Lemma messages_select_participant (db : database) (c : Conversations.row)
      (m : Messages.row) (uid : uuid) :
  In c (conversations db) -> participant uid c ->
  Messages.conversation_id m = Conversations.id c ->
  Policy.messages_select uid db m = true.
Proof.
  intros Hin Hp Hc. apply existsb_exists. exists c. split; [assumption|].
  rewrite Hc, String.eqb_refl. simpl.
  destruct Hp as [->| ->]; rewrite String.eqb_refl; auto using orb_true_r.
Qed.

(** C6: the select policy lets a caller see a message exactly when the
    caller is participant_1 or participant_2 of the conversation that owns
    it; whatever filters a caller who is no participant puts on a select,
    the answer holds no message of that conversation. *)
Theorem messages_select_iff_participant
        (db : database) (c : Conversations.row) (m : Messages.row) (uid : uuid) :
  conversations_pkey db -> In c (conversations db) ->
  Messages.conversation_id m = Conversations.id c ->
  (Policy.messages_select uid db m = true <-> participant uid c)
  /\ (~ participant uid c ->
      forall rt where_ data,
        select_messages rt (Some uid) db where_ = Data data ->
        forall m', In m' data ->
                   Messages.conversation_id m' <> Conversations.id c).
Proof.
  intros Hpk Hin Hc. split; [now apply messages_select_spec|].
  intros Hnot rt where_ data Hsel m' Hm' Hc'.
  unfold select_messages in Hsel.
  destruct (reachable rt); [|discriminate].
  injection Hsel as <-.
  apply (proj1 (order_by_In _ _)) in Hm'. apply filter_In in Hm'.
  destruct Hm' as [_ H]. apply andb_true_iff in H. destruct H as [H _].
  simpl in H. apply Hnot.
  now apply (messages_select_spec db c m' uid Hpk Hin Hc').
Qed.

Lemma messages_select_iff_participant_witness :
  conversations_pkey Sample.chat
  /\ In Sample.about_bike (conversations Sample.chat)
  /\ Messages.conversation_id Sample.reply = Conversations.id Sample.about_bike
  /\ (Policy.messages_select Sample.alice Sample.chat Sample.reply = true
      <-> participant Sample.alice Sample.about_bike).
Proof.
  assert (Hpk : conversations_pkey Sample.chat).
  { unfold conversations_pkey. simpl. repeat constructor. simpl. tauto. }
  assert (Hin : In Sample.about_bike (conversations Sample.chat)) by (simpl; auto).
  repeat split; try assumption;
    apply (messages_select_iff_participant
             Sample.chat Sample.about_bike Sample.reply Sample.alice Hpk Hin eq_refl).
Defined.

(** C7: for a participant of the conversation, [fetchMessages] lists all the
    messages of the conversation, newest first; three messages inserted at
    times t1 < t2 < t3 come back in the order [t3, t2, t1]. *)
Theorem fetchMessages_newest_first
        (rt : round_trip) (uid : uuid) (db : database) (c : Conversations.row)
        (st : Chat.state) :
  reachable rt = true -> In c (conversations db) -> participant uid c ->
  let of_conversation :=
    filter (fun m => String.eqb (Messages.conversation_id m) (Conversations.id c))
           (messages db) in
  let listed :=
    Chat.st_messages (fst (Chat.fetchMessages rt (Some uid) db (Conversations.id c) st)) in
  Permutation listed of_conversation
  /\ StronglySorted newer_first listed
  /\ (forall m1 m2 m3,
         of_conversation = [m1; m2; m3] ->
         Messages.created_at m1 < Messages.created_at m2 ->
         Messages.created_at m2 < Messages.created_at m3 ->
         listed = [m3; m2; m1]).
Proof.
  intros Hr Hin Hp of_conversation listed.
  assert (Hl : listed = order_by_created_at_desc of_conversation).
  { unfold listed, Chat.fetchMessages, select_messages. rewrite Hr. simpl.
    f_equal. apply filter_ext. intros m.
    destruct (String.eqb (Messages.conversation_id m) (Conversations.id c)) eqn:E.
    - apply String.eqb_eq in E.
      now rewrite (messages_select_participant db c m uid Hin Hp E).
    - apply andb_false_r. }
  rewrite Hl. split; [apply order_by_perm|]. split; [apply order_by_sorted|].
  intros m1 m2 m3 -> H12 H23. unfold order_by_created_at_desc. simpl.
  apply Z.leb_gt in H23 as E32.
  assert (E31 : Z.leb (Messages.created_at m3) (Messages.created_at m1) = false)
    by (apply Z.leb_gt; lia).
  apply Z.leb_gt in H12 as E21.
  rewrite E32. simpl. rewrite E31. simpl. now rewrite E21.
Qed.

Lemma fetchMessages_newest_first_witness :
  Chat.st_messages
    (fst (Chat.fetchMessages (Sample.request "-"%string 150) (Some Sample.bob)
            Sample.chat (Conversations.id Sample.about_bike)
            (Chat.mkState [] EmptyString true false)))
  = [Sample.later; Sample.reply; Sample.hello].
Proof.
  refine (proj2 (proj2
    (fetchMessages_newest_first
       (Sample.request "-"%string 150) Sample.bob Sample.chat Sample.about_bike
       (Chat.mkState [] EmptyString true false) eq_refl _ _))
    Sample.hello Sample.reply Sample.later eq_refl _ _).
  - simpl; auto.
  - right; reflexivity.
  - reflexivity.
  - reflexivity.
Defined.

End Reading.

(** ** Updating messages *)

Section Updating.
Import Supabase.

Variables (A : Type) (f : A -> bool).

Lemma existsb_none (g : A -> bool) (l : list A) :
  (forall x, In x l -> f x = false) ->
  existsb (fun x => f x && g x) l = false.
Proof.
  induction l as [|a l IH]; simpl; intros H; [reflexivity|].
  rewrite (H a) by auto. simpl. apply IH. auto.
Qed.

Lemma filter_none (l : list A) :
  (forall x, In x l -> f x = false) -> filter f l = [].
Proof.
  induction l as [|a l IH]; simpl; intros H; [reflexivity|].
  rewrite (H a) by auto. apply IH. auto.
Qed.

Lemma map_if_none (h : A -> A) (l : list A) :
  (forall x, In x l -> f x = false) ->
  map (fun x => if f x then h x else x) l = l.
Proof.
  induction l as [|a l IH]; simpl; intros H; [reflexivity|].
  rewrite (H a) by auto. f_equal. apply IH. auto.
Qed.

(** When [f] singles out one element of the list. *)
Lemma filter_only (m : A) (l : list A) :
  NoDup l -> In m l -> (forall x, In x l -> (f x = true <-> x = m)) ->
  filter f l = [m].
Proof.
  induction l as [|a l IH]; simpl; intros Hnd Hin Hf; [contradiction|].
  inversion Hnd as [|? ? Hnotin Hnd']; subst.
  destruct Hin as [->|Hin].
  - rewrite (proj2 (Hf m (or_introl eq_refl)) eq_refl). f_equal.
    apply filter_none. intros x Hx.
    destruct (f x) eqn:E; [|reflexivity].
    apply (Hf x (or_intror Hx)) in E. subst. contradiction.
  - destruct (f a) eqn:E.
    + apply (Hf a (or_introl eq_refl)) in E. subst. contradiction.
    + apply IH; auto.
Qed.

End Updating.

Section UpdatingOneMessage.
Import Supabase.

Variables (rt : round_trip) (db : database)
          (c : Conversations.row) (m : Messages.row).
Hypothesis Hreach : reachable rt = true.
Hypothesis Hcpk : conversations_pkey db.
Hypothesis Hmpk : messages_pkey db.
Hypothesis Hc : In c (conversations db).
Hypothesis Hm : In m (messages db).
Hypothesis Hown : Messages.conversation_id m = Conversations.id c.

Lemma update_targets_one (uid : uuid) (x : Messages.row) :
  In x (messages db) ->
  (update_targets (Some uid) db (by_id (Messages.id m)) x = true
   <-> x = m /\ uid = Conversations.participant_2_id c).
Proof.
  intros Hx. unfold update_targets, by_id. simpl.
  rewrite andb_true_iff, String.eqb_eq. split.
  - intros [Hid Hu].
    assert (x = m) by (eapply NoDup_map_eq; eauto). subst x.
    split; [reflexivity|].
    now apply (messages_update_using_spec db c m uid).
  - intros [-> ->]. split; [reflexivity|].
    now apply (messages_update_using_spec db c m).
Qed.

Lemma messages_NoDup : NoDup (messages db).
Proof. eapply NoDup_map_inv. exact Hmpk. Qed.

(** A caller other than participant_2 updates nothing. *)
Lemma update_one_denied (uid : uuid) (set_ : Messages.row -> Messages.row) :
  uid <> Conversations.participant_2_id c ->
  update_messages rt (Some uid) db (by_id (Messages.id m)) set_ = (db, Data []).
Proof.
  intros Hne.
  assert (Hnone : forall x, In x (messages db) ->
                            update_targets (Some uid) db (by_id (Messages.id m)) x = false).
  { intros x Hx. destruct (update_targets _ _ _ x) eqn:E; [|reflexivity].
    apply (update_targets_one uid x Hx) in E. destruct E; contradiction. }
  unfold update_messages. rewrite Hreach. simpl.
  rewrite existsb_none by assumption.
  rewrite map_if_none by assumption.
  rewrite filter_none by assumption.
  rewrite (proj2 (distinct_NoDup _) Hmpk). simpl.
  now destruct db.
Qed.

(** participant_2 replaces the row by whatever [set_] makes of it, as
    long as the result stays in a conversation whose participant_2 it
    is. *)
Lemma update_one_granted (set_ : Messages.row -> Messages.row) :
  Messages.id (set_ m) = Messages.id m ->
  Policy.messages_update_check (Conversations.participant_2_id c) db (set_ m) = true ->
  exists db',
    update_messages rt (Some (Conversations.participant_2_id c)) db
    (by_id (Messages.id m)) set_
    = (db', Data [set_ m])
    /\ In (set_ m) (messages db')
    /\ conversations db' = conversations db.
Proof.
  intros Hkey Hcheck.
  set (uid := Conversations.participant_2_id c) in *.
  assert (Hone : forall x, In x (messages db) ->
                           (update_targets (Some uid) db (by_id (Messages.id m)) x = true <-> x = m)).
  { intros x Hx. rewrite (update_targets_one uid x Hx). tauto. }
  unfold update_messages. rewrite Hreach. simpl.
  assert (Hex : existsb
                  (fun x => update_targets (Some uid) db (by_id (Messages.id m)) x
                            && negb (Policy.messages_update_check uid db (set_ x)))
                  (messages db) = false).
  { destruct (existsb _ _) eqn:E; [|reflexivity].
    apply existsb_exists in E. destruct E as [x [Hx H]].
    apply andb_true_iff in H. destruct H as [Ht Hn].
    apply (Hone x Hx) in Ht. subst x. now rewrite Hcheck in Hn. }
  rewrite Hex.
  assert (Hkeys : map Messages.id
                    (map (fun x => if update_targets (Some uid) db
                                        (by_id (Messages.id m)) x
                                   then set_ x else x) (messages db))
                  = map Messages.id (messages db)).
  { rewrite map_map. apply map_ext_in. intros x Hx.
    destruct (update_targets _ _ _ x) eqn:E; [|reflexivity].
    apply (Hone x Hx) in E. now subst. }
  rewrite Hkeys, (proj2 (distinct_NoDup _) Hmpk). simpl.
  rewrite (filter_only _ _ m (messages db) messages_NoDup Hm Hone).
  eexists. split; [reflexivity|]. split; [|reflexivity].
  simpl. apply in_map_iff. exists m. split; [|assumption].
  now rewrite (proj2 (Hone m Hm) eq_refl).
Qed.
+ + +
• TASK DIRECTIONS
Could you say how many lines in the data above contain "caller"? Reply with the number alone.

• ANSWER TO THE PROBLEM
4